Definition waf_enabled_match (state : bool) (target_acl_id : option string)
    (r : Resource.t) : result bool :=
  if state && bool_decide (target_acl_id = None)
     && truthy (Resource.WebACLId r) then Ok true
  else if negb state && bool_decide (target_acl_id = None)
          && negb (truthy (Resource.WebACLId r)) then Ok true
  else
    match (if state && truthy target_acl_id then
             match getitem_WebACLId r with
             | Ok a => Ok (bool_decide (Some a = target_acl_id))
             | Raise e => Raise e
             end
           else Ok false) with
    | Raise e => Raise e
    | Ok true => Ok true
    | Ok false =>
        if negb state && truthy target_acl_id then
          match getitem_WebACLId r with
          | Ok a => Ok (negb (bool_decide (Some a = target_acl_id)))
          | Raise e => Raise e
          end
        else Ok false
    end.

(** [results = []; for r in resources: if ...: results.append(r)] *)
Fixpoint select (p : Resource.t -> result bool) (resources : list Resource.t)
  : result (list Resource.t) :=
  match resources with
  | [] => Ok []
  | r :: rest =>
      match p r with
      | Raise e => Raise e
      | Ok b =>
          match select p rest with
          | Raise e => Raise e
          | Ok results => Ok (if b then r :: results else results)
          end
      end
  end.
(** * Subscription billing backend: webhook sync engine and session lifecycle

    A shallow embedding of the server side of the repository:

    - [server/routes/webhooks.ts]  (the Stripe webhook endpoint and its six
      event handlers),
    - [server/routes/auth.ts]      (login, refresh, change-password),
    - [server/middleware/auth.ts]  (the [authenticate] middleware and the
      token helpers),
    - [server/routes/profile.ts]   (account deletion),
    - [server/db/schema.sql]       (the logical shape of the tables).

    The PostgreSQL store is a record of row lists; every SQL statement of the
    handlers is one function on that record, and a lookup through [queryOne]
    returns the first matching row.  A request is processed at one instant
    [now] (milliseconds since the epoch): [NOW()] and [Date.now()] read the
    same clock.  Statements are not grouped in transactions in the source, so
    the effects that precede an exception persist: the handler monad below
    threads the store through failures.

    Of the constraints of the schema, the store enforces the UNIQUE ones on
    the columns the handlers write references into ([token_hash],
    [stripe_subscription_id], [stripe_invoice_id] through ON CONFLICT) and
    NOT NULL where a handler can pass [null]; a violation is the exception
    the driver raises.  Requests are taken as the handlers receive them,
    past the rate limiters and the express-validator chains.

    Third-party libraries (Stripe signature verification, bcrypt, SHA-256,
    jsonwebtoken) are the fields of the class [Externals]; nothing is assumed
    about them unless a theorem says so. *)

From Stdlib Require Import ZArith List String Ascii Bool Lia DecimalString.
Import ListNotations.
Local Open Scope string_scope.
Local Open Scope Z_scope.
(* ===== verification/Cheri.v ===== *)
(** * Cheri: the platform the test programs are compiled for

    The build configuration ([#ifdef]s of the sources), and the interface of
    the capability machine: the [cheri_*] operations of cheriintrin.h and the
    permission bits.  Neither is defined under src/; the sources use them
    through the documented behaviour that [CheriLaws] states.  [scap] is a
    machine with uncompressed bounds on which concrete runs are evaluated. *)

From S2P Require Import Prelude.

(** ** Build configuration *)

Inductive os := FreeBSD | Linux.
Inductive arch := Aarch64 | RiscvXcheri | RiscvZcheripurecap.

Record config := Config {
  cfg_os : os;
  cfg_arch : arch;
  cfg_purecap : bool;          (* __CHERI_PURE_CAPABILITY__ *)
  cfg_c18n : bool;             (* CHERIOSTEST_C18N_TESTS *)
  cfg_benchmark_abi : bool;    (* __ARM_MORELLO_PURECAP_BENCHMARK_ABI *)
  cfg_prot_cap : bool;         (* PROT_CAP and PROT_NO_CAP are defined *)
  cfg_prog : string;           (* PROG *)
  cfg_prog_suffix : string;    (* PROG_SUFFIX *)
  cfg_helper_reldir : string;  (* CHERIOSTEST_HELPER_RELDIR *)
}.

#[export] Instance os_eq_dec : EqDecision os.
Proof. solve_decision. Defined.
#[export] Instance arch_eq_dec : EqDecision arch.
Proof. solve_decision. Defined.

Definition is_linux (g : config) : bool := bool_decide (cfg_os g = Linux).
Definition is_freebsd (g : config) : bool := bool_decide (cfg_os g = FreeBSD).
Definition is_aarch64 (g : config) : bool := bool_decide (cfg_arch g = Aarch64).
Definition is_zcheri (g : config) : bool :=
  bool_decide (cfg_arch g = RiscvZcheripurecap).

(** ** Capabilities *)

(** The operations of cheriintrin.h.  [cap] is the type of [void *]: a
    capability in a pure-capability build. *)
Class Cheri (cap : Type) := {
  cheri_tag_get : cap -> bool;
  cheri_address_get : cap -> Z;
  cheri_base_get : cap -> Z;
  cheri_length_get : cap -> Z;
  cheri_offset_get : cap -> Z;
  cheri_perms_get : cap -> Z;
  cheri_type_get : cap -> Z;
  cheri_flags_get : cap -> Z;
  cheri_is_sealed : cap -> bool;
  cheri_is_equal_exact : cap -> cap -> bool;
  cap_of_int : Z -> cap;                   (* the cast of an integer to a pointer *)
  cheri_tag_clear : cap -> cap;
  cheri_address_set : cap -> Z -> cap;
  cheri_offset_set : cap -> Z -> cap;
  cheri_bounds_set : cap -> Z -> cap;
  cheri_perms_and : cap -> Z -> cap;
  cheri_seal : cap -> cap -> cap;
  cheri_unseal : cap -> cap -> cap;
  cheri_representable_length : Z -> Z;
  cheri_representable_alignment_mask : Z -> Z;
  CHERI_OTYPE_UNSEALED : Z;
  CHERI_OTYPE_SENTRY : Z;
}.

(** [NULL]. *)
Definition cap_null {cap} `{Cheri cap} : cap := cap_of_int 0.

(** Addresses, bounds and types seen through the accessors.  The laws are the
    ones of the CHERI ISA that hold on every implementation, compressed bounds
    included. *)
Class CheriLaws (cap : Type) `{!Cheri cap} := {
  address_range (c : cap) : 0 <= cheri_address_get c < 2 ^ 64;
  base_range (c : cap) : 0 <= cheri_base_get c < 2 ^ 64;
  length_range (c : cap) : 0 <= cheri_length_get c < 2 ^ 64;
  perms_range (c : cap) : 0 <= cheri_perms_get c < 2 ^ 64;
  offset_spec (c : cap) :
    cheri_offset_get c = u64 (cheri_address_get c - cheri_base_get c);
  equal_exact_refl (c : cap) : cheri_is_equal_exact c c = true;
  equal_exact_eq (c d : cap) : cheri_is_equal_exact c d = true -> c = d;
  of_int_tag (z : Z) : cheri_tag_get (cap_of_int z) = false;
  of_int_address (z : Z) : cheri_address_get (cap_of_int z) = u64 z;
  tag_clear_tag (c : cap) : cheri_tag_get (cheri_tag_clear c) = false;
  tag_clear_address (c : cap) :
    cheri_address_get (cheri_tag_clear c) = cheri_address_get c;
  tag_clear_idemp (c : cap) :
    cheri_tag_get c = false -> cheri_tag_clear c = c;
  offset_set_tag (c : cap) (o : Z) :
    cheri_tag_get c = false -> cheri_tag_get (cheri_offset_set c o) = false;
  address_set_address (c : cap) (a : Z) :
    cheri_address_get (cheri_address_set c a) = u64 a;
  address_set_bounds (c : cap) (a : Z) :
    cheri_tag_get (cheri_address_set c a) = true ->
    cheri_base_get (cheri_address_set c a) = cheri_base_get c /\
    cheri_length_get (cheri_address_set c a) = cheri_length_get c;
}.

(** A capability machine without bounds compression. *)
Record scap := SCap {
  sc_tag : bool;
  sc_addr : Z;
  sc_base : Z;
  sc_len : Z;
  sc_perms : Z;
  sc_type : Z;
}.

#[export] Instance scap_eq_dec : EqDecision scap.
Proof. solve_decision. Defined.

(** [otype] -1 is unsealed and -2 a sentry, as in CHERI-RISC-V. *)
#[export] Instance scap_cheri : Cheri scap := {|
  cheri_tag_get := sc_tag;
  cheri_address_get c := u64 (sc_addr c);
  cheri_base_get c := u64 (sc_base c);
  cheri_length_get c := u64 (sc_len c);
  cheri_offset_get c := u64 (u64 (sc_addr c) - u64 (sc_base c));
  cheri_perms_get c := u64 (sc_perms c);
  cheri_type_get := sc_type;
  cheri_flags_get _ := 0;
  cheri_is_sealed c := negb (sc_type c =? -1);
  cheri_is_equal_exact c d := bool_decide (c = d);
  cap_of_int z := SCap false (u64 z) 0 (2 ^ 64 - 1) 0 (-1);
  cheri_tag_clear c :=
    SCap false (sc_addr c) (sc_base c) (sc_len c) (sc_perms c) (sc_type c);
  cheri_address_set c a :=
    SCap (sc_tag c) (u64 a) (sc_base c) (sc_len c) (sc_perms c) (sc_type c);
  cheri_offset_set c o :=
    SCap (sc_tag c) (u64 (sc_base c + o)) (sc_base c) (sc_len c) (sc_perms c)
      (sc_type c);
  cheri_bounds_set c l :=
    SCap (sc_tag c && (u64 (sc_base c) <=? u64 (sc_addr c)) &&
          (u64 (sc_addr c) + l <=? u64 (sc_base c) + u64 (sc_len c)))
      (sc_addr c) (sc_addr c) l (sc_perms c) (sc_type c);
  cheri_perms_and c p :=
    SCap (sc_tag c) (sc_addr c) (sc_base c) (sc_len c)
      (Z.land (sc_perms c) p) (sc_type c);
  cheri_seal c s :=
    SCap (sc_tag c && sc_tag s) (sc_addr c) (sc_base c) (sc_len c) (sc_perms c)
      (sc_addr s);
  cheri_unseal c s :=
    SCap (sc_tag c && sc_tag s && (sc_type c =? sc_addr s))
      (sc_addr c) (sc_base c) (sc_len c) (sc_perms c) (-1);
  cheri_representable_length l := l;
  cheri_representable_alignment_mask _ := 2 ^ 64 - 1;
  CHERI_OTYPE_UNSEALED := -1;
  CHERI_OTYPE_SENTRY := -2;
|}.

#[export] Instance scap_laws : CheriLaws scap.
Proof.
  split; intros; simpl in *; try (by apply wrapu_range); try done.
  - by apply bool_decide_eq_true_2.
  - by eapply bool_decide_eq_true_1.
  - by rewrite wrapu_idemp.
  - destruct c. simpl in *. by subst.
  - by rewrite wrapu_idemp.
Qed.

-------------------------

* _PROBLEM_:
Across the records above, return every line that contains the word "select".

* _EXERCISE RESULT_:
Fixpoint select (p : Resource.t -> result bool) (resources : list Resource.t)
          match select p rest with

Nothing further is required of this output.